START Record excerpts
(* ===== verification/NtpSubscriber.v ===== *)
(** * The subscriber of an NTP session

    Models [Subscriber] of [ntp-mutsuki-link/src/lib.rs].  The callback of
    [poll_realtime] is called at most once: the compact frame it is called with
    is part of what a poll returns.  Each call of [Instant::now] is an argument,
    in nanoseconds. *)

From S2P Require Export NtpSession.
Local Open Scope N_scope.

Section subscriber.
Context `{NanaProtocol} {C W : Type} `{Connection C W} `{RealtimeConnection C W}.

Record SubscriberSession := mkSubscriberSession {
  ss_descriptor : NanaTrackingDescriptor;
  ss_session_id : NtpSessionId;
  ss_generation : N;
  ss_layout : ActiveLayout;
  ss_topology : GeometryTopology;
  ss_compact_guard : CompactStreamGuard;
  ss_result_guard : ResultStreamGuard;
}.

Record GeometryCache := mkGeometryCache {
  gc_session_id : NtpSessionId;
  gc_generation : N;
  gc_sequence : N;
  gc_landmarks : list FaceLandmark;
}.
END Record excerpts
• _Task prompt_
From the line holding "ss_result_guard : ResultStreamGuard;" to the end of the listing, copy every line exactly, both ends included, and add nothing.

• _Worked solution_
  ss_result_guard : ResultStreamGuard;
}.

Record GeometryCache := mkGeometryCache {
  gc_session_id : NtpSessionId;
  gc_generation : N;
  gc_sequence : N;
  gc_landmarks : list FaceLandmark;
}.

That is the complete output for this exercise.